I admit that I am guilty of being “nice” in many of my email transactions and perhaps this is what is really slowing my productivity down. I am going to work on being a little less nice and a lot more to the point in my email from now on. Any tips on how I can accomplish this would be appreciated — oh, and if anyone else wants to share the bloat of their inbox it might be interesting to see how many of us our caught in the flood.
I got home from the ALA conference in DC last Wednesday afternoon and I have yet to fully unpack my suitcase — only the essentials have been removed and a few other items. In fact, it is unlikely that it will be fully unpacked until this coming Wednesday when I have the day off for the 4th of July. This was really bugging me this morning as I like to feel organized and on top of everything.
In my defense, I got off the train last Wednesday at 2 pm and was in the library by 5 pm to work the closing shift. I also chose to spend Thursday and Friday evening having fun with my son instead of doing laundry. What happened during the weekend you ask? We had a huge BBQ bash on Sunday in honour of Canada Day, so I spent Saturday cleaning house and grocery shopping (and having Alex help me make patriotic cookies and the special bouquet pictured here). Hence the suitcase got ignored once again.

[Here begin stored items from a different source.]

(** X16.  The timestamps of the table [get_ensemble_by_issue_and_time]
    returns increase strictly and lie in the window asked for; each is
    the time of a row of the database with a value, of the series at the
    location and of the issue; and on every row [ens_mean] is a number. *)
Theorem window_fetch_rows (db : Store) (model element : string)
  (issue valid_start valid_end : Z) (location : option string) :
  let df := get_ensemble_by_issue_and_time db model element issue
                                           valid_start valid_end location in
  StronglySorted Z.lt (timestamps df)
  /\ (forall t, In t (timestamps df) ->
        (valid_start <= t <= valid_end)%Z
        /\ exists r,
             In r (metdesk_forecasts db)
             /\ series_row (or_default COUNTRY location) model element r
                = true
             /\ f_issue r = issue /\ f_utc r = t /\ f_value r <> NaN)
  /\ forall k, k < List.length (timestamps df) ->
       exists x, cell_of df "ens_mean" k = Num x.
Proof.
  intros df.
  split; [|split; [|apply window_mean_number]].
  - unfold timestamps. destruct (utc_datetime df) as [ts|] eqn:Eu;
      [|constructor].
    exact (proj1 (window_timestamps _ _ _ _ _ _ _ _ Eu)).
  - destruct (window_cases db model element issue valid_start valid_end
                location) as [E | (pv & cs & Hu & _ & E)]; fold df in E.
    { rewrite E. intros t []. }
    intros t Ht. rewrite E in Ht. unfold timestamps in Ht.
    rewrite utc_setitem, Hu in Ht.
    apply (proj1 (in_sorted_unique _ _)) in Ht.
    apply in_map_iff in Ht. destruct Ht as (r & <- & Hr).
    apply filter_In in Hr. destruct Hr as (Hr & Hv).
    apply select_window_rows in Hr.
    destruct Hr as (Hin & Hs & Hiss & Hwin).
    split; [exact Hwin|]. exists r.
    repeat (split; [first [assumption | reflexivity]|]).
    intros Er. rewrite Er in Hv. discriminate.
Qed.

(** ** The timestamps of the deltas *)

Lemma StronglySorted_lt_NoDup (l : list Z) :
  StronglySorted Z.lt l -> NoDup l.
Proof.
  induction 1 as [|a l Hl IH Ha]; constructor; [|exact IH].
  intros Hin. rewrite Forall_forall in Ha. specialize (Ha a Hin). lia.
Qed.

Lemma StronglySorted_filter {A} (R : A -> A -> Prop) (f : A -> bool)
  (l : list A) :
  StronglySorted R l -> StronglySorted R (filter f l).
Proof.
  induction 1 as [|a l Hl IH Ha]; simpl; [constructor|].
  destruct (f a); [|exact IH]. constructor; [exact IH|].
  rewrite Forall_forall in *. intros x Hx. apply filter_In in Hx.
  apply Ha. tauto.
Qed.

(** With unique keys on the right, an inner join keeps the left keys that
    the right side holds, in their order. *)
Lemma inner_rows_keys_filter (lt rt : list Z) :
  NoDup rt ->
  map key (inner_rows lt rt)
  = filter (fun t => existsb (Z.eqb t) rt) lt.
Proof.
  intros Hnd. unfold inner_rows, enumerate. generalize 0 as s.
  induction lt as [|t lt IH]; intros s; [reflexivity|].
  cbn [List.length seq combine flat_map filter]. rewrite map_app, IH.
  cbn [fst snd]. rewrite map_map. cbn [key].
  destruct (positions_NoDup t rt Hnd) as [E | (j & E)]; rewrite E.
  - apply positions_nil in E.
    destruct (existsb (Z.eqb t) rt) eqn:Ex; [|reflexivity].
    apply existsb_exists in Ex. destruct Ex as (x & Hx & Hxt).
    apply Z.eqb_eq in Hxt. subst x. contradiction.
  - assert (Hin : In t rt).
    { assert (Hj : In j (positions t rt)) by (rewrite E; now left).
      apply in_positions in Hj. eapply nth_error_In; eauto. }
    assert (Ex : existsb (Z.eqb t) rt = true).
    { apply existsb_exists. exists t. split; [exact Hin|].
      apply Z.eqb_refl. }
    rewrite Ex. reflexivity.
Qed.

Lemma compute_forecast_delta_full (db : Store) (model element : string)
  (issue_new issue_old valid_start valid_end : Z)
  (countries : option (list string)) (location : option string) :
  let loc := Some (upper (resolve_location countries location)) in
  let old_df := get_ensemble_by_issue_and_time db model element issue_old
                  valid_start valid_end loc in
  let new_df := get_ensemble_by_issue_and_time db model element issue_new
                  valid_start valid_end loc in
  let out := compute_forecast_delta db model element issue_new issue_old
               valid_start valid_end countries location in
  (empty old_df || empty new_df = true /\ out = Ok DataFrame_new)
  \/ exists ots om nts nm,
       utc_datetime old_df = Some ots
       /\ lookup "ens_mean" (columns old_df) = Some om
       /\ utc_datetime new_df = Some nts
       /\ lookup "ens_mean" (columns new_df) = Some nm
       /\ ((inner_rows ots nts = [] /\ out = Ok DataFrame_new)
           \/ (inner_rows ots nts <> []
               /\ out = Ok (delta_frame ots om nts nm))).
Proof.
  intros loc old_df new_df out. unfold out, compute_forecast_delta.
  fold loc. fold old_df. fold new_df.
  destruct (empty old_df) eqn:Eo; [now left|].
  destruct (empty new_df) eqn:En; [now left|].
  cbn [orb]. right.
  destruct (fetch_window_shape db model element issue_old valid_start
              valid_end loc Eo) as (ots & om & Hot & Hom).
  destruct (fetch_window_shape db model element issue_new valid_start
              valid_end loc En) as (nts & nm & Hnt & Hnm).
  fold old_df in Hot, Hom. fold new_df in Hnt, Hnm.
  unfold time_and, getitem_time, getitem.
  rewrite Hot, Hom, Hnt, Hnm. cbn [bind].
  rewrite merge_means. cbn [bind].
  exists ots, om, nts, nm.
  repeat (split; [first [assumption | reflexivity]|]).
  destruct (inner_rows ots nts) as [|j0 js] eqn:Ej; [now left|].
  right. split; [discriminate|].
  unfold delta_frame. rewrite Ej. reflexivity.
Qed.

(** X17.  The timestamps of the table [compute_forecast_delta] returns
    increase strictly, lie in the window asked for, and are exactly the
    timestamps that the fetch of the old issue and the fetch of the new
    issue both hold, unless one of the two fetches is empty. *)
Theorem forecast_delta_timestamps (db : Store) (model element : string)
  (issue_new issue_old valid_start valid_end : Z)
  (countries : option (list string)) (location : option string) :
  let loc := Some (upper (resolve_location countries location)) in
  let old_df := get_ensemble_by_issue_and_time db model element issue_old
                  valid_start valid_end loc in
  let new_df := get_ensemble_by_issue_and_time db model element issue_new
                  valid_start valid_end loc in
  exists d,
    compute_forecast_delta db model element issue_new issue_old
                           valid_start valid_end countries location = Ok d
    /\ StronglySorted Z.lt (timestamps d)
    /\ (forall t, In t (timestamps d) ->
          (valid_start <= t <= valid_end)%Z
          /\ In t (timestamps old_df) /\ In t (timestamps new_df))
    /\ (empty old_df = false -> empty new_df = false ->
        forall t, In t (timestamps old_df) -> In t (timestamps new_df) ->
                  In t (timestamps d)).
Proof.
  intros loc old_df new_df.
  pose proof (compute_forecast_delta_full db model element issue_new
                issue_old valid_start valid_end countries location) as H.
  cbv zeta in H. fold loc in H. fold old_df in H. fold new_df in H.
  destruct H as [(He & H) | (ots & om & nts & nm & Hot & Hom & Hnt & Hnm
                             & [(Hnil & H) | (Hne & H)])].
  - exists DataFrame_new. split; [exact H|].
    split; [constructor|]. split; [intros t []|].
    intros Eo En. rewrite Eo, En in He. discriminate He.
  - exists DataFrame_new. split; [exact H|].
    split; [constructor|]. split; [intros t []|].
    intros _ _ t Ho Hn. unfold timestamps in Ho, Hn.
    rewrite Hot in Ho. rewrite Hnt in Hn.
    exact (inner_rows_common _ _ _ Ho Hn Hnil).
  - exists (delta_frame ots om nts nm). split; [exact H|].
    destruct (window_timestamps _ _ _ _ _ _ _ _ Hot) as (So & Wo).
    destruct (window_timestamps _ _ _ _ _ _ _ _ Hnt) as (Sn & Wn).
    unfold timestamps. rewrite Hot, Hnt.
    unfold delta_frame. cbn [utc_datetime].
    rewrite (inner_rows_keys_filter ots nts (StronglySorted_lt_NoDup _ Sn)).
    split; [now apply StronglySorted_filter|].
    split.
    + intros t Ht. apply filter_In in Ht. destruct Ht as (Ho & Hn).
      apply existsb_exists in Hn. destruct Hn as (x & Hx & Ex).
      apply Z.eqb_eq in Ex. subst x. auto.
    + intros _ _ t Ho Hn. apply filter_In. split; [exact Ho|].
      apply existsb_exists. exists t. split; [exact Hn | apply Z.eqb_refl].
Qed.

(** X18.  Comparing an issue with itself gives a table on the timestamps
    of its fetch in which, on every row, the old and the new mean are the
    same number and [delta] is zero. *)
Theorem delta_of_issue_against_itself (db : Store) (model element : string)
  (issue valid_start valid_end : Z) (countries : option (list string))
  (location : option string) :
  let df := get_ensemble_by_issue_and_time db model element issue
              valid_start valid_end
              (Some (upper (resolve_location countries location))) in
  exists d,
    compute_forecast_delta db model element issue issue valid_start
                           valid_end countries location = Ok d
    /\ timestamps d = timestamps df
    /\ forall k, k < List.length (timestamps d) ->
         (exists x, cell_of d "old_mean" k = Num x
                    /\ cell_of d "new_mean" k = Num x)
         /\ cell_eq (cell_of d "delta" k) (Num 0).
Proof.
  intros df.
  pose proof (compute_forecast_delta_full db model element issue issue
                valid_start valid_end countries location) as H.
  cbv zeta in H. fold df in H.
  pose proof (window_mean_number db model element issue valid_start
                valid_end
                (Some (upper (resolve_location countries location))))
    as Hmean.
  cbv zeta in Hmean. fold df in Hmean.
  assert (Hempty : forall ts, utc_datetime df = Some ts ->
                              inner_rows ts ts = [] -> ts = []).
  { intros [|t ts] _ E; [reflexivity|]. exfalso.
    apply (inner_rows_common (t :: ts) (t :: ts) t); simpl; auto. }
  destruct H as [(He & H) | (ots & om & nts & nm & Hot & Hom & Hnt & Hnm
                             & [(Hnil & H) | (Hne & H)])].
  - exists DataFrame_new. split; [exact H|].
    assert (Et : timestamps df = []).
    { rewrite orb_diag in He. unfold timestamps.
      destruct (utc_datetime df) as [ts|] eqn:Eu; [|reflexivity].
      rewrite (empty_rows _ _ Eu) in He. now destruct ts. }
    split; [now rewrite Et|]. simpl. intros k Hk. lia.
  - assert (nts = ots) by congruence. subst nts.
    exists DataFrame_new. split; [exact H|].
    unfold timestamps at 2. rewrite Hot, (Hempty ots Hot Hnil).
    split; [reflexivity|]. simpl. intros k Hk. lia.
  - assert (nts = ots) by congruence. subst nts.
    assert (nm = om) by congruence. subst nm.
    exists (delta_frame ots om ots om). split; [exact H|].
    assert (Hts : timestamps df = ots)
      by (unfold timestamps; now rewrite Hot).
    rewrite Hts in Hmean.
    destruct (window_timestamps _ _ _ _ _ _ _ _ Hot) as (Hs & _).
    pose proof (StronglySorted_lt_NoDup _ Hs) as Hnd.
    assert (Hkeys : map key (inner_rows ots ots) = ots).
    { rewrite (inner_rows_keys_filter ots ots Hnd). apply filter_all.
      intros t Ht. apply existsb_exists. exists t.
      split; [exact Ht | apply Z.eqb_refl]. }
    assert (Htd : timestamps (delta_frame ots om ots om)
                  = map key (inner_rows ots ots)) by reflexivity.
    rewrite Htd, Hts. split; [exact Hkeys|].
    intros k Hk. rewrite length_map in Hk.
    set (rows := inner_rows ots ots) in *.
    destruct (nth_error rows k) as [row|] eqn:Erow;
      [|apply nth_error_None in Erow; lia].
    pose proof (nth_error_In _ _ Erow) as Hin.
    apply in_inner_rows in Hin.
    destruct Hin as (i & j & Hrow & Hi & Hj).
    assert (Hij : i = j).
    { apply (proj1 (NoDup_nth_error ots) Hnd).
      - apply nth_error_Some. congruence.
      - congruence. }
    subst j.
    assert (Hil : i < List.length ots)
      by (apply nth_error_Some; congruence).
    destruct (Hmean i Hil) as (x & Hx).
    unfold cell_of in Hx. rewrite Hom in Hx.
    assert (Hl : nth k (take (map left_row rows) om) NaN = Num x).
    { rewrite (nth_take _ _ _ (left_row row))
        by (now rewrite nth_error_map, Erow).
      rewrite Hrow. exact Hx. }
    assert (Hr : nth k (take (map right_row rows) om) NaN = Num x).
    { rewrite (nth_take _ _ _ (right_row row))
        by (now rewrite nth_error_map, Erow).
      rewrite Hrow. exact Hx. }
    assert (Ho : cell_of (delta_frame ots om ots om) "old_mean" k
                 = nth k (take (map left_row rows) om) NaN)
      by reflexivity.
    assert (Hn : cell_of (delta_frame ots om ots om) "new_mean" k
                 = nth k (take (map right_row rows) om) NaN)
      by reflexivity.
    assert (Hd : cell_of (delta_frame ots om ots om) "delta" k
                 = nth k (zip_with cell_sub
                            (take (map right_row rows) om)
                            (take (map left_row rows) om)) NaN)
      by reflexivity.
    rewrite Ho, Hn, Hd, Hl, Hr.
    split; [exists x; auto|].
    rewrite nth_zip_with by (rewrite length_take, length_map; lia).
    rewrite Hl, Hr. simpl. ring.
Qed.

(** ** Summation over countries *)

Lemma list_eqb_eq {A} (eqb : A -> A -> bool) (l l' : list A) :
  (forall x y, eqb x y = true -> x = y) ->
  list_eqb eqb l l' = true -> l = l'.
Proof.
  intros Heq. unfold list_eqb. revert l'.
  induction l as [|x l IH]; intros [|y l'] H; simpl in H;
    try reflexivity; try discriminate H.
  apply andb_prop in H. destruct H as (Hlen & H).
  apply andb_prop in H. destruct H as (Hxy & H).
  f_equal; [now apply Heq|]. apply IH. now rewrite Hlen, H.
Qed.

Lemma lookup_tabulate (g : string -> list cell) (n : string)
  (cols : list string) :
  lookup n (map (fun m => (m, g m)) cols)
  = if in_dec string_dec n cols then Some (g n) else None.
Proof.
  induction cols as [|m cols IH]; [reflexivity|].
  cbn [map lookup fst snd]. destruct (m =? n) eqn:E.
  - apply String.eqb_eq in E. subst m.
    destruct (in_dec string_dec n (n :: cols)) as [_|H]; [reflexivity|].
    exfalso. apply H. now left.
  - rewrite IH. apply String.eqb_neq in E.
    destruct (in_dec string_dec n cols) as [H|H];
      destruct (in_dec string_dec n (m :: cols)) as [H'|H'];
      try reflexivity.
    + exfalso. apply H'. now right.
    + exfalso. destruct H' as [H'|H']; contradiction.
Qed.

As I dug around in my suitcase this morning trying to find my favourite black sandals (they were on the bottom, of course) I felt really down on myself for having been home nearly 5 days and still having an almost untouched suitcase on the bedroom floor… not to mention a tote bag full of flair in the family room that still needs sorting and distributing. But then I remembered the look of joy on Alex’s face as he played with his friends at the BBQ yesterday and I felt a bit better about my state of disorganization this morning.
I am often asked how I “do it all”, a question that I am never certain how to answer. Some days I feel like I really can do it all and other days I feel like I am an imposter only pretending to really have it all together. Today is an imposter day, so I am posting this as insight in to the fact that I don’t always manage to do it all and sometimes I have to choose between having clean clothes and enjoying time with family and friends.
Note: I edited the title after the caffeine kicked in. My original title of “Working Mom” is not meant to implicate that SAHMs don’t work hard, as I know many SAHMs that work very hard. WOHM is much better term.